Here the whole listing must be retyped exactly, with no line omitted.

→ **Dataset records**:
********
(** * Kamailio disaster recovery: backup, rotation and restore

    A shallow embedding of [kamailio_disaster_recovery.py]
    (class [KamailioDisasterRecovery]) and the properties of its
    configuration loader, archive builder, encryption step, retention
    pass and restore.

    The Python methods act on the file system, spawn external commands
    and write to a logger.  They are embedded as functions over an
    explicit [world] (the files and the trace of what was logged and
    spawned) in a state-and-exception monad; whatever the methods
    cannot decide themselves (the clock, the environment variable, whether
    an external command can be started, which write fails) is read from an
    [env] record. *)

From Stdlib Require Import ZArith String Ascii List Bool Lia.
From stdpp Require Import base option list strings gmap fin_maps sorting.

Import ListNotations.
Local Open Scope string_scope.
#[local] Set Warnings "-register-all".
Local Open Scope Z_scope.

(** ** Strings and paths *)

Module Path.

(** [str.endswith] and [str.startswith] are [String.suffix]-like tests;
    they are written on lists of characters. *)
Fixpoint starts_with (p s : list ascii) : bool :=
  match p, s with
  | [], _ => true
  | _ :: _, [] => false
  | a :: p', b :: s' => if Ascii.eqb a b then starts_with p' s' else false
  end.

Definition startswith (s p : string) : bool :=
  starts_with (list_ascii_of_string p) (list_ascii_of_string s).

Definition endswith (s p : string) : bool :=
  starts_with (rev (list_ascii_of_string p)) (rev (list_ascii_of_string s)).

(** [s[:-n]] for a positive literal [n]: all but the last [n]
    characters, the empty string when [s] is not longer than [n]. *)
Definition drop_last (n : nat) (s : string) : string :=
  let l := list_ascii_of_string s in
  string_of_list_ascii (take (length l - n) l).

(** [needle in haystack] on two Python strings. *)
Fixpoint contains (needle hay : list ascii) : bool :=
  starts_with needle hay ||
  match hay with
  | [] => false
  | _ :: hay' => contains needle hay'
  end.

Definition str_in (needle hay : string) : bool :=
  contains (list_ascii_of_string needle) (list_ascii_of_string hay).

(** [posixpath.basename]: [i = p.rfind('/') + 1; return p[i:]].  The
    scan keeps what follows the last slash seen. *)
Fixpoint after_last_slash (acc s : list ascii) : list ascii :=
  match s with
  | [] => rev acc
  | c :: s' =>
      if Ascii.eqb c "/"%char then after_last_slash [] s'
      else after_last_slash (c :: acc) s'
  end.

Definition basename (p : string) : string :=
  string_of_list_ascii (after_last_slash [] (list_ascii_of_string p)).

(** [posixpath.join(a, b)] for two arguments. *)
Definition join (a b : string) : string :=
  if startswith b "/" then b
  else if (String.eqb a "" || endswith a "/")%bool then a ++ b
  else a ++ "/" ++ b.

End Path.

(** ** Files, worlds and the environment *)

(** What a path holds.  Every file carries its last-modified time, a
    [datetime] counted in microseconds.  A directory carries nothing
    else: its entries are the paths the world holds below its own.  An
    archive holds its members
    in the order [tar.add] put them in, each under its archive name; a
    [gpg -c] output holds the passphrase it was made with and the file
    it encrypts. *)
Inductive file : Type :=
  | Plain (mtime : Z) (data : string)
  | Directory (mtime : Z)
  | Archive (mtime : Z) (members : list member)
  | Encrypted (mtime : Z) (passphrase : string) (plain : file)
with member : Type :=
  | Member (arcname : string) (payload : file).

Definition mtime_of (f : file) : Z :=
  match f with
  | Plain t _ | Directory t | Archive t _ | Encrypted t _ _ => t
  end.

Definition touch (t : Z) (f : file) : file :=
  match f with
  | Plain _ d => Plain t d
  | Directory _ => Directory t
  | Archive _ ms => Archive t ms
  | Encrypted _ k p => Encrypted t k p
  end.

Definition is_directory (f : file) : bool :=
  match f with Directory _ => true | _ => false end.

(** The exceptions the module can meet, and the part of Python's class
    hierarchy that its [except] clauses look at. *)
Inductive exn : Type :=
  | FileNotFoundError
  | PermissionError
  | IsADirectoryError
  | OSError                (* any other OSError, e.g. ENOSPC *)
  | CalledProcessError
  | JSONDecodeError
  | ValueError
  | KeyError
  | TypeError
  | OverflowError
  | ReadError              (* tarfile.ReadError *)
  | UnicodeDecodeError.

Inductive exn_class : Type :=
  | ClsException
  | ClsFileNotFoundError
  | ClsJSONDecodeError
  | ClsCalledProcessError.

Definition exn_eqb (a b : exn) : bool :=
  match a, b with
  | FileNotFoundError, FileNotFoundError
  | PermissionError, PermissionError
  | IsADirectoryError, IsADirectoryError
  | OSError, OSError
  | CalledProcessError, CalledProcessError
  | JSONDecodeError, JSONDecodeError
  | ValueError, ValueError
  | KeyError, KeyError
  | TypeError, TypeError
  | OverflowError, OverflowError
  | ReadError, ReadError
  | UnicodeDecodeError, UnicodeDecodeError => true
  | _, _ => false
  end.

Definition isinstance (e : exn) (c : exn_class) : bool :=
  match c with
  | ClsException => true
  | ClsFileNotFoundError => exn_eqb e FileNotFoundError
  | ClsJSONDecodeError => exn_eqb e JSONDecodeError
  | ClsCalledProcessError => exn_eqb e CalledProcessError
  end.

(** One entry of the trace: a line handed to the logger (named after its
    level and its message) or a call of [subprocess.run] with its
    argument vector. *)
Inductive event : Type :=
  | WarnConfigNotFound (config_path : string)
  | ErrInvalidJSON (config_path : string)
  | WarnComponentNotFound (component : string)
  | InfoBackupCreated (backup_path : string)
  | ErrBackupCreationFailed (e : exn)
  | InfoBackupEncrypted (gpg_path : string)
  | ErrEncryptionFailed
  | InfoUploaded (bucket : string)
  | ErrUploadFailed
  | InfoRemovedOldBackup (backup_file : string)
  | ErrRotationFailed (e : exn)
  | InfoRestored (backup_path : string)
  | ErrRestorationFailed (e : exn)
  | InfoWorkflowCompleted
  | ErrWorkflowFailed (e : exn)
  | Spawn (argv : list string).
********
→ **Response to the exercise**:
(** * Kamailio disaster recovery: backup, rotation and restore

    A shallow embedding of [kamailio_disaster_recovery.py]
    (class [KamailioDisasterRecovery]) and the properties of its
    configuration loader, archive builder, encryption step, retention
    pass and restore.

    The Python methods act on the file system, spawn external commands
    and write to a logger.  They are embedded as functions over an
    explicit [world] (the files and the trace of what was logged and
    spawned) in a state-and-exception monad; whatever the methods
    cannot decide themselves (the clock, the environment variable, whether
    an external command can be started, which write fails) is read from an
    [env] record. *)

From Stdlib Require Import ZArith String Ascii List Bool Lia.
From stdpp Require Import base option list strings gmap fin_maps sorting.

Import ListNotations.
Local Open Scope string_scope.
#[local] Set Warnings "-register-all".
Local Open Scope Z_scope.

(** ** Strings and paths *)

Module Path.

(** [str.endswith] and [str.startswith] are [String.suffix]-like tests;
    they are written on lists of characters. *)
Fixpoint starts_with (p s : list ascii) : bool :=
  match p, s with
  | [], _ => true
  | _ :: _, [] => false
  | a :: p', b :: s' => if Ascii.eqb a b then starts_with p' s' else false
  end.

Definition startswith (s p : string) : bool :=
  starts_with (list_ascii_of_string p) (list_ascii_of_string s).

Definition endswith (s p : string) : bool :=
  starts_with (rev (list_ascii_of_string p)) (rev (list_ascii_of_string s)).

(** [s[:-n]] for a positive literal [n]: all but the last [n]
    characters, the empty string when [s] is not longer than [n]. *)
Definition drop_last (n : nat) (s : string) : string :=
  let l := list_ascii_of_string s in
  string_of_list_ascii (take (length l - n) l).

(** [needle in haystack] on two Python strings. *)
Fixpoint contains (needle hay : list ascii) : bool :=
  starts_with needle hay ||
  match hay with
  | [] => false
  | _ :: hay' => contains needle hay'
  end.

Definition str_in (needle hay : string) : bool :=
  contains (list_ascii_of_string needle) (list_ascii_of_string hay).

(** [posixpath.basename]: [i = p.rfind('/') + 1; return p[i:]].  The
    scan keeps what follows the last slash seen. *)
Fixpoint after_last_slash (acc s : list ascii) : list ascii :=
  match s with
  | [] => rev acc
  | c :: s' =>
      if Ascii.eqb c "/"%char then after_last_slash [] s'
      else after_last_slash (c :: acc) s'
  end.

Definition basename (p : string) : string :=
  string_of_list_ascii (after_last_slash [] (list_ascii_of_string p)).

(** [posixpath.join(a, b)] for two arguments. *)
Definition join (a b : string) : string :=
  if startswith b "/" then b
  else if (String.eqb a "" || endswith a "/")%bool then a ++ b
  else a ++ "/" ++ b.

End Path.

(** ** Files, worlds and the environment *)

(** What a path holds.  Every file carries its last-modified time, a
    [datetime] counted in microseconds.  A directory carries nothing
    else: its entries are the paths the world holds below its own.  An
    archive holds its members
    in the order [tar.add] put them in, each under its archive name; a
    [gpg -c] output holds the passphrase it was made with and the file
    it encrypts. *)
Inductive file : Type :=
  | Plain (mtime : Z) (data : string)
  | Directory (mtime : Z)
  | Archive (mtime : Z) (members : list member)
  | Encrypted (mtime : Z) (passphrase : string) (plain : file)
with member : Type :=
  | Member (arcname : string) (payload : file).

Definition mtime_of (f : file) : Z :=
  match f with
  | Plain t _ | Directory t | Archive t _ | Encrypted t _ _ => t
  end.

Definition touch (t : Z) (f : file) : file :=
  match f with
  | Plain _ d => Plain t d
  | Directory _ => Directory t
  | Archive _ ms => Archive t ms
  | Encrypted _ k p => Encrypted t k p
  end.

Definition is_directory (f : file) : bool :=
  match f with Directory _ => true | _ => false end.

(** The exceptions the module can meet, and the part of Python's class
    hierarchy that its [except] clauses look at. *)
Inductive exn : Type :=
  | FileNotFoundError
  | PermissionError
  | IsADirectoryError
  | OSError                (* any other OSError, e.g. ENOSPC *)
  | CalledProcessError
  | JSONDecodeError
  | ValueError
  | KeyError
  | TypeError
  | OverflowError
  | ReadError              (* tarfile.ReadError *)
  | UnicodeDecodeError.

Inductive exn_class : Type :=
  | ClsException
  | ClsFileNotFoundError
  | ClsJSONDecodeError
  | ClsCalledProcessError.

Definition exn_eqb (a b : exn) : bool :=
  match a, b with
  | FileNotFoundError, FileNotFoundError
  | PermissionError, PermissionError
  | IsADirectoryError, IsADirectoryError
  | OSError, OSError
  | CalledProcessError, CalledProcessError
  | JSONDecodeError, JSONDecodeError
  | ValueError, ValueError
  | KeyError, KeyError
  | TypeError, TypeError
  | OverflowError, OverflowError
  | ReadError, ReadError
  | UnicodeDecodeError, UnicodeDecodeError => true
  | _, _ => false
  end.

Definition isinstance (e : exn) (c : exn_class) : bool :=
  match c with
  | ClsException => true
  | ClsFileNotFoundError => exn_eqb e FileNotFoundError
  | ClsJSONDecodeError => exn_eqb e JSONDecodeError
  | ClsCalledProcessError => exn_eqb e CalledProcessError
  end.

(** One entry of the trace: a line handed to the logger (named after its
    level and its message) or a call of [subprocess.run] with its
    argument vector. *)
Inductive event : Type :=
  | WarnConfigNotFound (config_path : string)
  | ErrInvalidJSON (config_path : string)
  | WarnComponentNotFound (component : string)
  | InfoBackupCreated (backup_path : string)
  | ErrBackupCreationFailed (e : exn)
  | InfoBackupEncrypted (gpg_path : string)
  | ErrEncryptionFailed
  | InfoUploaded (bucket : string)
  | ErrUploadFailed
  | InfoRemovedOldBackup (backup_file : string)
  | ErrRotationFailed (e : exn)
  | InfoRestored (backup_path : string)
  | ErrRestorationFailed (e : exn)
  | InfoWorkflowCompleted
  | ErrWorkflowFailed (e : exn)
  | Spawn (argv : list string).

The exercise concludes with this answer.